AN ANSWER TO ANXIETY
I remember one day waking up with crazy anxiety. I went outside to smoke cigarettes to get peace; to get rid of the anxiety, but it didn’t help. I was like, “okay I don’t know what to do.” I don’t think that I really believed in the Lord at the time, but I asked the Father for help. In fact, I think I said, “if you are real.” I asked Him to take this away from me; and I wasn’t talking about take away what I was doing or the way I was living. I just wanted Him to take away the anxiety. It was riding me. I had never felt anything like it before. I felt the love of God hit my heart and it was like this radiating feeling, like a flooding of my heart. I could feel His affections and I could hardly breathe. I was trying to catch my breath. As that happened, I just pictured myself in a big chair that I couldn’t fit in.

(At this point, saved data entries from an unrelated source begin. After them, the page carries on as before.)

Section fsm.
Context {M L S D : Type}.
Context `{MA : MemberApplier M} `{LA : GrantApplier L Locks.Snapshot} `{SA : GrantApplier S Leases.Snapshot}.

Abbreviation fsm := (FSM M L S).
Abbreviation no_locks := (Errorf "lock table not initialized" []).
Abbreviation no_leases := (Errorf "lease table not initialized" []).

Definition set_applier (f : fsm) (m : M) : fsm := MkFSM m (fsm_locks f) (fsm_leases f).
Definition set_lock_table (f : fsm) (t : L) : fsm := MkFSM (applier f) (Some t) (fsm_leases f).
Definition set_lease_table (f : fsm) (t : S) : fsm := MkFSM (applier f) (fsm_locks f) (Some t).

(** The answers to a take, an owner's request and an expiry, shared by the lock
    and lease cases of the switch. *)
Definition take_result (cmd : Command) (r : result error (Z * bool)) : lockResult :=
  match r with
  | Fail e => errResult e
  | Ok (tok, ok) => MkLockResult ok tok (DeadlineUnixMs cmd) None
  end.
Definition drop_result (cmd : Command) (r : option error) : lockResult :=
  match r with
  | Some e => errResult e
  | None => MkLockResult false (Token cmd) 0 None
  end.
Definition renew_result (cmd : Command) (r : option error) : lockResult :=
  match r with
  | Some e => errResult e
  | None => MkLockResult true (Token cmd) (DeadlineUnixMs cmd) None
  end.
Definition expire_result (cmd : Command) (ok : bool) : lockResult :=
  MkLockResult ok (Token cmd) 0 None.

(** The switch of [Apply] on a decoded command. *)
Definition applyCommand (now : Time) (f : fsm) (cmd : Command) : fsm * response * list effect :=
  match Kind cmd with
  | CmdAddMember =>
    let role := NormalizeRole (Role cmd) in
    match ma_JoinAs now (applier f) (ID cmd) (Address cmd) role with
    | (m, Fail err, es) => (set_applier f m, RespErr err, es)
    | (m, Ok _, es) => (set_applier f m, RespNil, es)
    end
  | CmdRemoveMember =>
    let r := ma_MarkDead (applier f) (ID cmd) in (set_applier f r.1, RespNil, r.2)
  | CmdDropMember =>
    let r := ma_Drop (applier f) (ID cmd) in (set_applier f r.1, RespNil, r.2)
  | CmdLockAcquire =>
    match fsm_locks f with
    | None => (f, RespLock (errResult no_locks), [])
    | Some t =>
      let r := ga_Acquire now t (Name cmd) (ID cmd) (deadlineOf cmd) (ttlOf cmd) in
      (set_lock_table f r.1.1, RespLock (take_result cmd r.1.2), r.2)
    end
  | CmdLockRelease =>
    match fsm_locks f with
    | None => (f, RespLock (errResult no_locks), [])
    | Some t =>
      let r := ga_Release t (Name cmd) (ID cmd) (Token cmd) in
      (set_lock_table f r.1.1, RespLock (drop_result cmd r.1.2), r.2)
    end
  | CmdLockRenew =>
    match fsm_locks f with
    | None => (f, RespLock (errResult no_locks), [])
    | Some t =>
      let r := ga_Renew t (Name cmd) (ID cmd) (Token cmd) (deadlineOf cmd) (ttlOf cmd) in
      (set_lock_table f r.1.1, RespLock (renew_result cmd r.1.2), r.2)
    end
  | CmdLockExpire =>
    match fsm_locks f with
    | None => (f, RespLock (errResult no_locks), [])
    | Some t =>
      let r := ga_Expire t (Name cmd) (Token cmd) in
      (set_lock_table f r.1.1, RespLock (expire_result cmd r.1.2), r.2)
    end
  | CmdLeaseGrant =>
    match fsm_leases f with
    | None => (f, RespLock (errResult no_leases), [])
    | Some t =>
      let r := ga_Acquire now t (Name cmd) (ID cmd) (deadlineOf cmd) (ttlOf cmd) in
      (set_lease_table f r.1.1, RespLock (take_result cmd r.1.2), r.2)
    end
  | CmdLeaseRenew =>
    match fsm_leases f with
    | None => (f, RespLock (errResult no_leases), [])
    | Some t =>
      let r := ga_Renew t (Name cmd) (ID cmd) (Token cmd) (deadlineOf cmd) (ttlOf cmd) in
      (set_lease_table f r.1.1, RespLock (renew_result cmd r.1.2), r.2)
    end
  | CmdLeaseRevoke =>
    match fsm_leases f with
    | None => (f, RespLock (errResult no_leases), [])
    | Some t =>
      let r := ga_Release t (Name cmd) (ID cmd) (Token cmd) in
      (set_lease_table f r.1.1, RespLock (drop_result cmd r.1.2), r.2)
    end
  | CmdLeaseExpire =>
    match fsm_leases f with
    | None => (f, RespLock (errResult no_leases), [])
    | Some t =>
      let r := ga_Expire t (Name cmd) (Token cmd) in
      (set_lease_table f r.1.1, RespLock (expire_result cmd r.1.2), r.2)
    end
  | CmdUnknown _ => (f, RespNil, [])
  end.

I was in the big chair, but I was looking back down at my myself sitting on the backstairs of my house. I felt the Lord was telling me ‘that because of my crying out to the Lord, that He had seated me in heavenly places with Him. That my sins were forgiven and He sees me rightly now.’ He put me on His chair; I am now seated in His chair. Remember, this is broad daylight and that’s why I’m so confused. I thought things like this happen at night, you know, in your room or something. I’m confused and I’m afraid to look at the sky, because I feel I’m gonna see God if I look up. But then this joy hit me and I was like laughing like, “He’s real! He’s real! and people are wrong about this God because He is real!” I cried out, I mean literally. He came in and I could feel love and I just was feeling love. Like, His love was on me.